Crazy or not, what has happened as this little alter boy has aged is that I have come to recognize miracles on a daily basis. Not the walking on
water, or raising the dead sort of miracles, and some my insist that what I see as a miracle is not because it is "natural" and not
"supernatural". Supernatural or not, I live in a mystical world where the smile from a pretty woman will come at that precise moment where I am
ready to succumb to my own despair. Where the unsolicited attention of some one's child and their giggle will remind me how precious this life truly
is. Where the genuine concern of a relative stranger will remind me of the immense compassion humanity is capable of.

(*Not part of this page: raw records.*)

(** A waiting task behind a running one, and one behind a failed one. *)
Definition ex_statuses : gmap Z TaskStatus := {[1%Z := running; 2%Z := todo; 3%Z := failed; 4%Z := todo]}.
Definition ex_parents : gmap Z (list Z) := {[2%Z := [1%Z]; 4%Z := [3%Z]]}.

Lemma tasks_in_flight_exact_witness :
  any_task_in_flight ex_statuses ex_parents = true ∧ (∃ t, finishes ex_statuses ex_parents t) ∧
  any_task_in_flight {[3%Z := failed; 4%Z := todo]} ex_parents = false.
Proof.
  split; [vm_compute; reflexivity|]. split; [|vm_compute; reflexivity].
  apply (tasks_in_flight_exact Z.to_nat ex_statuses ex_parents); [|vm_compute; reflexivity].
  intros t p Hp. destruct (ex_parents !! t) as [ps|] eqn:Hps; [|by apply not_elem_of_nil in Hp].
  unfold ex_parents in Hps. apply lookup_insert_Some in Hps as [[<- <-]|[_ [<- <-]%lookup_singleton_Some]];
    apply list_elem_of_singleton in Hp as ->; vm_compute; lia.
Defined.

(** A cancel while the judge is asked is undone by its answer: the mission is
    paused for a decision, and accepted it is active again, with the session
    no longer working for it. *)
Theorem cancel_undone_by_verdict :
  let cancelled_meanwhile := ex_start ++ [BeginEvaluation 1 done_claim; Cancel 1 None false] in
  let answered := cancelled_meanwhile ++ answered (ex_verdict "blocked" "docs exist") in
  mission_status <$> missions (run cancelled_meanwhile) !! 0%Z = Some m_cancelled ∧
  mission_status <$> missions (run answered) !! 0%Z = Some m_paused ∧
  mission_status <$> missions (run (answered ++ [Accept 1 None])) !! 0%Z = Some m_active ∧
  (msessions (run (answered ++ [Accept 1 None])) !! 1%Z ≫= active_mission_id) = None.
Proof. vm_compute. split_and!; reflexivity. Qed.

(** An evaluation is counted in one transaction and its mission ended at the
    limit in another: a worker lost between the two leaves the mission active at
    its limit, and a later evaluation is counted past it. *)
Theorem lost_check_passes_limit :
  let evaluation := [Outside ∅ ∅ {[1%Z := ex_session]} 100; BeginEvaluation 1 done_claim] in
  let revised := evaluation ++ answered (ex_verdict "needs_revision" "") in
  let lost := ex_start ++ revised ++ evaluation ++
    [FinishEvaluation 1 (ex_verdict "needs_revision" ""); CarryOn 1; CarryOn 1; WorkerLost 1] in
  let view acts := (λ m, (mission_status m, iteration m, max_iterations m)) <$> missions (run acts) !! 0%Z in
  view lost = Some (m_active, 2%Z, 2%Z) ∧ unchecked_of (run lost) 0 = 1%Z ∧
  view (lost ++ revised) = Some (m_max_iterations_reached, 3%Z, 2%Z).
Proof. vm_compute. split_and!; reflexivity. Qed.

(** A judge that could not be reached leaves no trace on the mission: the next
    turn asks it again, however soon. *)
Theorem unreachable_judge_unlimited w session id trigger :
  pending w !! session = Some (id, AtJudge trigger) →
  ∃ w', finish_evaluation w session JudgeUnreachable = Ok w' ∧ missions w' = missions w ∧ clock w' = clock w.
Proof. intros Hp. unfold finish_evaluation. rewrite Hp. by eexists. Qed.

(** A mission ended for its quiet coordinator stays the session's own: its
    configuration still names it. *)
Theorem nudged_out_stays_named w id m : msessions (nudge w id m) = msessions w.
Proof.
  unfold nudge, set_status, update_mission. repeat case_match; simplify_eq; done.
Qed.
Definition release_stale_lease (st : Store) (session : Z) : Store * bool :=
  match lrows st !! session with
  | Some l => if (l_expires l <? now st)%Z then (put_leases st (delete session (lrows st)), true) else (st, false)
  | None => (st, false)
  end.

(** ** The cursor *)

Definition get_harness_cursor (st : Store) (session : Z) : Z := default 0%Z (cursors st !! session).

Definition advance_harness_cursor (st : Store) (session through token : Z) (rests_with : option pyval)
    : pyres SError (Store * bool) :=
  if holds st session token then
    let st := put_cursors st (<[session := Z.max (default through (cursors st !! session)) through]> (cursors st)) in
    match rests_with with
    | None => Ok (st, false)
    | Some data =>
      let '(st, rested) := set_status_where st session (λ s, String.eqb s "active") "completed" in
      if rested then let! st := write_event st session "session.complete" data None in Ok (st, true)
      else Ok (st, false)
    end
  else Raise (LeaseNotHeldError session).

Definition get_pending_events (st : Store) (session : Z) : list ERow :=
  filter (λ e, get_harness_cursor st session < e_id e)%Z (session_events st session).

(** ** Abandoned sessions *)

Definition progress_types : list string := ["llm.response"; "tool.result"; "user.message"; "coordinator.message"].
(** The events past the last of [progress_types]. *)
Fixpoint since_progress (es : list ERow) : list ERow :=
  match es with
  | [] => []
  | e :: es' => if existsb (λ e, bool_decide (e_type e ∈ progress_types)) es then since_progress es' else e :: es'
  end.
Definition count_recoveries_since_progress (st : Store) (session : Z) : Z :=
  Z.of_nat (length (filter (λ e, e_type e = "harness.recovered") (since_progress (session_events st session)))).

(** [data[key].astext] *)
Definition astext (v : pyval) (key : string) : option string :=
  match py_get v key VNone with
  | VStr s => Some s
  | VBool b => Some (if b then "true" else "false")
  | VInt z => Some (str_of_int z)
  | _ => None
  end.

Definition trailing_async_event_types : list string :=
  ["session.title_updated"; "device.waiting"; "device.resumed"; "browser.provisioned"; "browser.destroyed";
   "browser.unavailable"; "browser.control_granted"].
Definition session_end_event_types : list string := ["session.done"; "session.complete"; "session.fail"].
Definition TURN_EVENT_TYPES : list string :=
  ["user.message"; "coordinator.message"; "harness.wake"; "llm.request"; "llm.thinking"; "llm.delta"; "llm.response";
   "tool.call"; "tool.result"].
Definition OPENER_SYNTHETIC_MARKERS : list string := ["checkin_opener"; "outreach_opener"].
Definition RERUN_WINDOW : Z := 3600.
(** [_process_queue]: the calls [before] are scanned. *)
Fixpoint scan (x : Executor) (before todo : list TrackedTool) : list TrackedTool :=
  match todo with
  | [] => before
  | t :: todo =>
    if negb (bool_decide (status t = QUEUED)) then scan x (before ++ [t]) todo
    else if can_execute x (before ++ t :: todo) t then
      if parallelizable t then scan x (before ++ [start_execution t]) todo else before ++ start_execution t :: todo
    else if parallelizable t then scan x (before ++ [t]) todo else before ++ t :: todo
  end.
Definition process_queue (x : Executor) : Executor := set_tracked x (scan x [] (tracked x)).

(** ** The methods *)

(** [discard] *)
Definition discard (x : Executor) : Executor := set_tracked (set_discarded x) (cancel_task <$> tracked x).

(** [_abort_siblings], for the call at place [i]. *)
Definition abort_siblings (x : Executor) (i : nat) : Executor :=
  set_tracked (set_aborted x)
    (imap (λ j t, if negb (Nat.eqb j i) && is_executing t then cancel_task t else t) (tracked x)).

Definition skipped (t : TrackedTool) : ToolResult := make_skipped_tool_result (tool_call t) SKIPPED_BY_INTERRUPT.

(** The end of [get_all_results]: it waits until every task is done, the tasks
    that end meanwhile starting others, and fills in what never ran. *)
Definition get_results (x : Executor) : option (list ToolResult) :=
  if existsb undone (tracked x) then None else Some ((λ t, default (skipped t) (result t)) <$> tracked x).

(** And of [settle]: the results there are, by call. *)
Definition settled (x : Executor) : option (list (string * ToolResult)) :=
  if existsb undone (tracked x) then None
  else Some (omap (λ t, (λ r, (tc_id (tool_call t), r)) <$> result t) (tracked x)).
(* ===== verification/Transcript.v ===== *)
(** * A transcript made fit to send (harness/sanitize.py)

    Providers refuse a conversation where a call has no result or a result no
    call.  [sanitize_tool_pairs] drops the one and stubs the other, before every
    request: a turn halted or interrupted in the middle of a batch leaves such
    pairs behind.

    Messages and their calls are dicts, as they come from the log; identifiers
    are strings. *)

From S2P Require Import Prelude.
From S2P Require Import PyStr.
From stdpp Require Import options.

Definition role_of (m : pyval) : string := match py_get m "role" VNone with VStr r => r | _ => "" end.
Definition VALID_ROLES : list string := ["system"; "user"; "assistant"; "tool"; "function"; "developer"].

(** A text that is not empty. *)
Definition nonempty (v : pyval) : option string :=
  match v with VStr s => if str_truthy s then Some s else None | _ => None end.

(** [tc.get("id") or tc.get("call_id", "")] *)
Definition id_of_call (tc : pyval) : option string :=
  nonempty (let id := py_get tc "id" VNone in if truthy id then id else py_get tc "call_id" (VStr "")).
Definition id_of_result (m : pyval) : option string := nonempty (py_get m "tool_call_id" (VStr "")).

(** [msg.get("tool_calls", [])] of a message, which the code iterates. *)
Definition tool_calls_of (m : pyval) : pyres pyexn (list pyval) := as_list (py_get m "tool_calls" (VList [])).
Definition calls_in (m : pyval) : list string :=
  if String.eqb (role_of m) "assistant" then
    match tool_calls_of m with Ok calls => omap id_of_call calls | Raise _ => [] end
  else [].
Definition results_in (m : pyval) : list string :=
  if String.eqb (role_of m) "tool" then option_list (id_of_result m) else [].

Definition call_ids (messages : list pyval) : list string := messages ≫= calls_in.
Definition result_ids (messages : list pyval) : list string := messages ≫= results_in.

(** The message is one of a role the providers know, and no result of a call
    there is not. *)
Definition kept (calls : list string) (m : pyval) : bool :=
  forallb (λ id, bool_decide (id ∈ calls)) (results_in m) && bool_decide (role_of m ∈ VALID_ROLES).

Definition stub (id : string) : pyval :=
  VDict [("role", VStr "tool"); ("tool_call_id", VStr id);
         ("content", VStr "[Result unavailable — see context summary above]")].

(** A message, with stubs after it for those of its calls that have no result. *)
Definition with_stubs (results : list string) (m : pyval) : list pyval :=
  m :: (stub <$> filter (λ id, id ∉ results) (calls_in m)).

Definition iterable (m : pyval) : pyres pyexn unit :=
  if String.eqb (role_of m) "assistant" then pybind (tool_calls_of m) (λ _, Ok ()) else Ok ().

Definition sanitize_tool_pairs (messages : list pyval) : pyres pyexn (list pyval) :=
  pybind (pymap iterable messages) (λ _,
    let cleaned := filter (λ m, kept (call_ids messages) m = true) messages in
    Ok (cleaned ≫= with_stubs (result_ids cleaned))).

(** ** What the pass leaves *)

(** Every result answers a call, every call has a result. *)
Definition paired (messages : list pyval) : Prop :=
  ∀ id, id ∈ result_ids messages ↔ id ∈ call_ids messages.

(** No result of one of [calls] stands before its call; [seen] are the calls so
    far. *)
Fixpoint follow (calls seen : list string) (messages : list pyval) : Prop :=
  match messages with
  | [] => True
  | m :: messages => (∀ id, id ∈ results_in m → id ∈ calls → id ∈ seen) ∧ follow calls (seen ++ calls_in m) messages
  end.
Definition in_order (messages : list pyval) : Prop := follow (call_ids messages) [] messages.

Lemma elem_of_ids f (messages : list pyval) (id : string) : id ∈ (messages ≫= f) ↔ ∃ m, m ∈ messages ∧ id ∈ f m.
Proof. rewrite list_elem_of_bind. naive_solver. Qed.

Lemma stub_ids id : str_truthy id = true → role_of (stub id) = "tool" ∧ calls_in (stub id) = [] ∧ results_in (stub id) = [id].
Proof. intros Hid. unfold results_in, id_of_result. csimpl. by rewrite Hid. Qed.

Lemma nonempty_truthy v id : nonempty v = Some id → str_truthy id = true.
Proof. destruct v; csimpl; try done. destruct (str_truthy _) eqn:?; [|done]. by intros [= <-]. Qed.

Lemma calls_in_truthy m id : id ∈ calls_in m → str_truthy id = true.
Proof.
  unfold calls_in. destruct (String.eqb _ _); [|by intros ?%not_elem_of_nil]. destruct (tool_calls_of m); [|by intros ?%not_elem_of_nil].
  intros (tc & _ & Hid)%list_elem_of_omap. by eapply nonempty_truthy.
Qed.

Lemma calls_in_kept calls m : calls_in m ≠ [] → kept calls m = true.
Proof.
  unfold calls_in, kept, results_in. destruct (String.eqb_spec (role_of m) "assistant") as [->|]; done.
Qed.

Lemma kept_calls calls messages : call_ids (filter (λ m, kept calls m = true) messages) = call_ids messages.
Proof.
  induction messages as [|m messages IH]; [done|]. rewrite filter_cons. unfold call_ids in *. csimpl.
  destruct (decide (kept calls m = true)) as [Hk|Hk]; csimpl; rewrite IH; [done|].
  destruct (calls_in m) eqn:Hc; [done|]. exfalso. apply Hk, calls_in_kept. by rewrite Hc.
Qed.

Lemma with_stubs_calls results messages : call_ids (messages ≫= with_stubs results) = call_ids messages.
Proof.
  unfold call_ids. induction messages as [|m messages IH]; csimpl; [done|]. rewrite bind_app, IH. f_equal. unfold with_stubs. csimpl.
  assert (Hs : Forall (λ id, str_truthy id = true) (calls_in m)) by (apply Forall_forall; apply calls_in_truthy).
  replace ((stub <$> filter _ (calls_in m)) ≫= calls_in) with (@nil string); [done|].
  induction Hs as [|id ids Hid Hids IHs]; [done|]. rewrite filter_cons. by destruct (decide _).
Qed.

Lemma with_stubs_results results messages id :
  id ∈ result_ids (messages ≫= with_stubs results) ↔ id ∈ result_ids messages ∨ id ∈ call_ids messages ∧ id ∉ results.
Proof.
  unfold result_ids, call_ids. rewrite !elem_of_ids. split.
  - intros (m & Hm & Hid). apply list_elem_of_bind in Hm as (m0 & Hm & Hm0). unfold with_stubs in Hm.
    apply elem_of_cons in Hm as [->|Hm]; [left; by exists m0|right].
    apply list_elem_of_fmap in Hm as (id' & -> & [Hr Hc]%list_elem_of_filter).
    destruct (stub_ids id') as (_ & _ & Hs); [by eapply calls_in_truthy|]. rewrite Hs in Hid.
    apply list_elem_of_singleton in Hid as ->. split; [|done]. by exists m0.
  - intros [(m & Hm & Hid)|[(m & Hm & Hid) Hr]].
    + exists m. split; [|done]. apply list_elem_of_bind. exists m. split; [|done]. apply list_elem_of_here.
    + exists (stub id). split.
      * apply list_elem_of_bind. exists m. split; [|done]. apply list_elem_of_further, list_elem_of_fmap_2, list_elem_of_filter. done.
      * destruct (stub_ids id) as (_ & _ & ->); [by eapply calls_in_truthy|]. apply list_elem_of_here.
Qed.

Lemma kept_results calls messages id :
  id ∈ result_ids (filter (λ m, kept calls m = true) messages) → id ∈ calls.
Proof.
  unfold result_ids. rewrite elem_of_ids. intros (m & [Hk Hm]%list_elem_of_filter & Hid).
  unfold kept in Hk. apply andb_true_iff in Hk as [Hk _]. rewrite forallb_forall in Hk.
  eapply bool_decide_eq_true_1, Hk, list_elem_of_In. exact Hid.
Qed.

Lemma sanitize_ok messages out :
  sanitize_tool_pairs messages = Ok out →
  let cleaned := filter (λ m, kept (call_ids messages) m = true) messages in
  out = cleaned ≫= with_stubs (result_ids cleaned) ∧ call_ids out = call_ids messages.
Proof.
  unfold sanitize_tool_pairs. destruct (pymap _ _); [|done]. csimpl. intros [= <-]. split; [done|].
  by rewrite with_stubs_calls, kept_calls.
Qed.

Lemma no_stubs messages results :
  (∀ id, id ∈ call_ids messages → id ∈ results) → messages ≫= with_stubs results = messages.
Proof.
  unfold call_ids. intros Hall. induction messages as [|m messages IH]; csimpl in *; [done|].
  assert (Hm : ∀ ids, (∀ id, id ∈ ids → id ∈ results) → filter (λ id, id ∉ results) ids = []).
  { induction ids as [|id ids IHids]; intros Hids; [done|]. rewrite filter_cons, decide_False.
    - apply IHids. intros; apply Hids. by apply list_elem_of_further.
    - intros Hn. apply Hn, Hids, list_elem_of_here. }
  unfold with_stubs at 1. rewrite (Hm (calls_in m)) by (intros; apply Hall, elem_of_app; by left). csimpl.
  f_equal. apply IH. intros; apply Hall, elem_of_app. by right.
Qed.

Lemma pymap_is_ok {E A B} (f : A → pyres E B) l : is_ok (pymap f l) = true ↔ Forall (λ x, is_ok (f x) = true) l.
Proof.
  induction l as [|x l IH]; csimpl; [split; [constructor|done]|]. rewrite Forall_cons, <- IH.
  destruct (f x); csimpl; [|naive_solver]. destruct (pymap f l); csimpl; naive_solver.
Qed.

(** A message of the pass is one of the transcript that is kept, or a stub. *)
Lemma with_stubs_from results messages m :
  m ∈ (messages ≫= with_stubs results) → m ∈ messages ∨ ∃ id, m = stub id ∧ str_truthy id = true.
Proof.
  intros (m0 & Hm & Hm0)%list_elem_of_bind. unfold with_stubs in Hm. apply elem_of_cons in Hm as [->|Hm]; [by left|].
  right. apply list_elem_of_fmap in Hm as (id & -> & [_ Hc]%list_elem_of_filter). exists id. split; [done|]. by eapply calls_in_truthy.
Qed.

(** The transcript's own messages, in their order. *)
Lemma with_stubs_sublist results messages : messages `sublist_of` (messages ≫= with_stubs results).
Proof.
  induction messages as [|m messages IH]; csimpl; [done|]. apply sublist_skip.
  by apply sublist_inserts_l.
Qed.

(** What is dropped holds no call, and a stub stands after its call. *)
Lemma follow_kept calls calls' seen messages :
  follow calls seen messages → follow calls seen (filter (λ m, kept calls' m = true) messages).
Proof.
  revert seen. induction messages as [|m messages IH]; intros seen; [done|]. intros [Hm Hrest]. rewrite filter_cons.
  destruct (decide (kept calls' m = true)) as [Hk|Hk]; [split; [done|by apply IH]|].
  destruct (calls_in m) eqn:Hc; [|exfalso; apply Hk, calls_in_kept; by rewrite Hc]. rewrite app_nil_r in Hrest. by apply IH.
Qed.
Lemma follow_stubs calls seen ids messages :
  Forall (λ id, str_truthy id = true ∧ id ∈ seen) ids → follow calls seen messages → follow calls seen ((stub <$> ids) ++ messages).
Proof.
  intros Hids Hm. induction Hids as [|id ids [Hid Hin] _ IH]; [done|]. csimpl. destruct (stub_ids id Hid) as (_ & Hc & Hr).
  rewrite Hc, Hr, app_nil_r. split; [|done]. by intros ? ->%list_elem_of_singleton.
Qed.
Lemma follow_with_stubs calls results seen messages :
  follow calls seen messages → follow calls seen (messages ≫= with_stubs results).
Proof.
  revert seen. induction messages as [|m messages IH]; intros seen; [done|]. intros [Hm Hrest]. csimpl. split; [done|].
  apply follow_stubs; [|by apply IH]. apply Forall_forall. intros id [_ Hid]%list_elem_of_filter.
  split; [by eapply calls_in_truthy|]. apply elem_of_app. by right.
Qed.

(** ** The property *)

(** C21. What the pass leaves is paired by identifier: every result in it that
    names a call names one of its calls, every call that has an identifier has
    a result, its roles are known; none of the transcript's calls is lost, and
    its messages but for those that answer no call or are of no known role are
    kept in their order; where no result of the transcript stands before its
    call, none stands before it in what is left; and a second pass changes
    nothing. *)
Theorem sanitized_transcript messages out :
  sanitize_tool_pairs messages = Ok out →
  paired out ∧ Forall (λ m, role_of m ∈ VALID_ROLES) out ∧ call_ids out = call_ids messages ∧
  filter (λ m, kept (call_ids messages) m = true) messages `sublist_of` out ∧
  (in_order messages → in_order out) ∧
  sanitize_tool_pairs out = Ok out.
Proof.
  intros Hs. destruct (sanitize_ok _ _ Hs) as [Hout Hcalls]. set (cleaned := filter _ messages) in *.
  assert (Hpaired : paired out).
  { intros id. rewrite Hcalls, Hout, with_stubs_results. subst cleaned. rewrite kept_calls. split.
    - intros [Hr|[? _]]; [by eapply kept_results|done].
    - intros Hc. destruct (decide (id ∈ result_ids (filter (λ m, kept (call_ids messages) m = true) messages))); [by left|by right]. }
  assert (Hfrom : ∀ m, m ∈ out → role_of m ∈ VALID_ROLES ∧ (m ∈ messages ∨ ∃ id, m = stub id ∧ str_truthy id = true)).
  { intros m. rewrite Hout. intros [Hm|(id & -> & Hid)]%with_stubs_from.
    - apply list_elem_of_filter in Hm as [Hk Hm]. split; [|by left]. unfold kept in Hk. apply andb_true_iff in Hk as [_ Hk].
      by apply bool_decide_eq_true in Hk.
    - split; [|right; by exists id]. apply (bool_decide_unpack _). by vm_compute. }
  split_and!; [done|apply Forall_forall; intros m Hm; by apply Hfrom|done|rewrite Hout; apply with_stubs_sublist| |].
  { unfold in_order. rewrite Hcalls, Hout. intros Hord. by apply follow_with_stubs, follow_kept. }
  unfold sanitize_tool_pairs.
  assert (Hiter : is_ok (pymap iterable out) = true).
  { apply pymap_is_ok, Forall_forall. intros m Hm. destruct (Hfrom m Hm) as [_ [Hin|(id & -> & _)]]; [|done].
    assert (Hall : is_ok (pymap iterable messages) = true) by (unfold sanitize_tool_pairs in Hs; by destruct (pymap iterable messages)).
    rewrite pymap_is_ok, Forall_forall in Hall. by apply Hall. }
  destruct (pymap iterable out); [|done]. csimpl. f_equal.
  rewrite (filter_Forall_id (λ m, kept (call_ids out) m = true) out).
  - apply no_stubs. intros id. apply Hpaired.
  - apply Forall_forall. intros m Hm. unfold kept. apply andb_true_iff. split; [|by apply bool_decide_eq_true_2, Hfrom].
    apply forallb_forall. intros id Hid%list_elem_of_In. apply bool_decide_eq_true_2, Hpaired. apply elem_of_ids. by exists m.
Qed.

(** ** A halted batch *)

Definition ex_halted : list pyval :=
  [VDict [("role", VStr "assistant");
          ("tool_calls", VList [VDict [("id", VStr "1")]; VDict [("id", VStr ""); ("call_id", VStr "2")]])];
   VDict [("role", VStr "tool"); ("tool_call_id", VStr "1"); ("content", VStr "done")];
   VDict [("role", VStr "tool"); ("tool_call_id", VStr "0"); ("content", VStr "lost")]].

Lemma sanitized_transcript_witness :
  ∃ out, sanitize_tool_pairs ex_halted = Ok out ∧ result_ids out = ["2"; "1"] ∧ paired out.
Proof.
  eexists. split; [by vm_compute|]. split; [by vm_compute|]. apply (sanitized_transcript ex_halted). by vm_compute.
Defined.

(** A tool message that names no call is kept. *)
Lemma unnamed_result_kept :
  let lone := [VDict [("role", VStr "tool"); ("content", VStr "done")]] in sanitize_tool_pairs lone = Ok lone.
Proof. by vm_compute. Qed.
(** A result that comes before its call is no result of it for a provider, and
    is kept: the call gets no stub. *)
Lemma result_before_call :
  let early := [VDict [("role", VStr "tool"); ("tool_call_id", VStr "1")];
                VDict [("role", VStr "assistant"); ("tool_calls", VList [VDict [("id", VStr "1")]])]] in
  sanitize_tool_pairs early = Ok early.
Proof. by vm_compute. Qed.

Where even in the rain, the
cold pouring rain, the relentless windy and thundering rain, beauty always asserts its supremacy over ugly.
While I live in Los Angeles, a sprawling metropolis surrounded by a thousand suburbs, I am fortunate to live in an area where wild life flourishes. I
am not sure why, or even how it happened, but my neighbors have come to teasingly and endearingly call me "Dances With Wolves". I do not dance with
wolves, and they are not so prevalent in Los Angeles, but coyotes are. The tenuous relationship between Los Angelenos and coyotes has left much of
their pack skittish when it comes to humanity, but for some reason the coyotes who frequent my neighborhood have come to befriend me. They have
ventured so close to me while I am outside in my front lawn minding my own business reading or writing, that they appear to my neighbors as if they
are my pets. So close, so recognizably comfortable with me, that one in particular has taken to laying down on the concrete steps, so close to me
that I can understand why people think they're my pets. This particular coyote never stays too long, only few moments, but the ease of which he
shows around me is humbling.
Not just the coyotes, there is a skunk, a raccoon, an opossum, and two deer (a buck and his mate, a doe) who frequent my yard, and two noisy owls.
One day, remarkably, they had all suddenly appeared on, or near my yard, which was astounding given the predatory nature of coyotes. My neighbor
witnessing this, reminded me of my return after a two week absence. He believed they were checking in on me. Miracles.